Notwithstanding its significant challenges, the pandemic has presented us with a unique opportunity to address the topic of grief and how best to cope with this unavoidable part of being human.
Perhaps because American society is so focused on remaining youthful and forestalling aging, we have not done a good job of acknowledging death and supporting individuals who are grieving. There may never be a better time to begin doing so. New York Life Foundation’s most recent State of Grief Report showed that 68 percent of respondents would like a more open dialogue around the topic of grief.
Our society’s culture of silence surrounding bereavement has not only limited our ability to recognize the painful aspects of grief but has also denied us opportunities to identify and talk about how we can grieve in healthy and adaptive ways. Grief, after all, is a natural part of life and a reflection of the love we have for the person who died. As the late Queen Elizabeth II once famously said, “grief is the price we pay for love.”
A common sentiment from bereaved families is that they feel external pressure to “get over” the death of their loved one within a certain period. However, grief does not have a set timeline, and for most individuals, waves of grief will ebb and flow over the course of their lives. The new diagnosis of Prolonged Grief Disorder now included in the DSM-5-TR – the “bible” of mental health – is misleading because the name itself implies that if one is grieving after a certain amount of time, they are necessarily grieving in an unhealthy way. This notion can make people even more hesitant to express their true feelings about their loss, fearing that someone might think they’re “crazy” or “abnormal” if they still long for their person or feel distressed after a number of years have passed since the death.
Many well-intentioned family members and friends are often so concerned about saying the “wrong thing” after a death, that they don’t say anything at all, leading to an even more profound sense of isolation for those mourning. Sometimes, grieving in healthy ways requires us to let other people know what’s most helpful to us, including talking about our person, sharing memories of the person, and acknowledging their continued absence.
Another common concern expressed among mourners is that “giving up” the pain of their loss means that they will also lose their connection to the deceased or fail to honor their memory. But there are many ways of connecting to our deceased loved ones that do not center exclusively on intense pain and sorrow. For example, we can feel close to the person who died by engaging in the same activities that they used to enjoy or living life the way they would have wanted us to live. We can identify things that we had in common with the person and carry on those traits and behaviors as a means of honoring their memory.
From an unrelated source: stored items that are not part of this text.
(* ===== verification/Engine.v ===== *)
(** * AnalysisEngine: one tick of a process and an interval ([src/analyzer/engine.py])

    What the engine is given ([deps]) is the class [Deps]; the laws its clients prove
    about and what implements it are stated with it.  A method is a function on the
    state of the dependencies and a log of what the engine did: the mails it tried,
    their answers, the cooldowns it set and the counters it moved. *)
From stdpp Require Import base list sets strings.
From Stdlib Require Import ZArith Lia.
From S2P Require Import Prelude PyNum PyStr PyTime Json FactCatalog Models Renderer Threshold.
From S2P Require Import Repository Cooldown AlertBuilder EsQuery.
Local Open Scope se_scope.

Inductive EngineError : Type :=
| CallFailed (name : string)  (** an exception of a dependency *)
| MissingKey (k : string)
| BadResponse (e : ShapeError)
| EvalFailed (e : EvalError)
| OverflowError
| BadDecimal (e : DecimalError).

Class Deps (W : Type) := {
  get_equipment : string → SE W EngineError (list EqpInfo);
  resolve : string → string → string → SE W EngineError (option MonitorProfile);
  metric_names : string → string → string → SE W EngineError (list string);
  es_search : string → json → SE W EngineError json;
  cooling_batch : list Check → SE W EngineError (list (Check * bool));
  cooldown_set : Check → Z → SE W EngineError unit;
  template_of : TemplateKey → SE W EngineError (option Template);
  send_mail : EmailAlertRequest → SE W EngineError bool;
  (** [datetime.now(UTC)], in microseconds *)
  utc_now : W → Z;
}.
Although we may feel burdened with thoughts about how the person died, especially if the cause of death was violent or tragic, we can find ways of transforming the circumstances of the death into something that can prevent other people from suffering in the same way. For example, we can raise money for a relevant cause or pursue a career that directly addresses the circumstances of the death.
Research shows that adaptive grieving is the norm and that most bereaved individuals will go on to lead healthy, happy lives. However, it is also true that a significant minority of individuals can feel so “stuck” in their grief that it impairs their ability to function, sometimes requiring treatment. We can help address this by having an open dialogue about grief, which can normalize and validate mourners’ experiences and ensure that those who do need a higher level of support receive it.
The pandemic can serve as an impetus for a new, more grief-informed society, one in which we never have to grieve alone. We can start building this society today by openly naming grief, accepting that it’s part of our reality, and recognizing it in all its forms, including its positive, generative aspects.
In this way, we can transform our tragedies into triumphs and painful endings into hopeful new beginnings.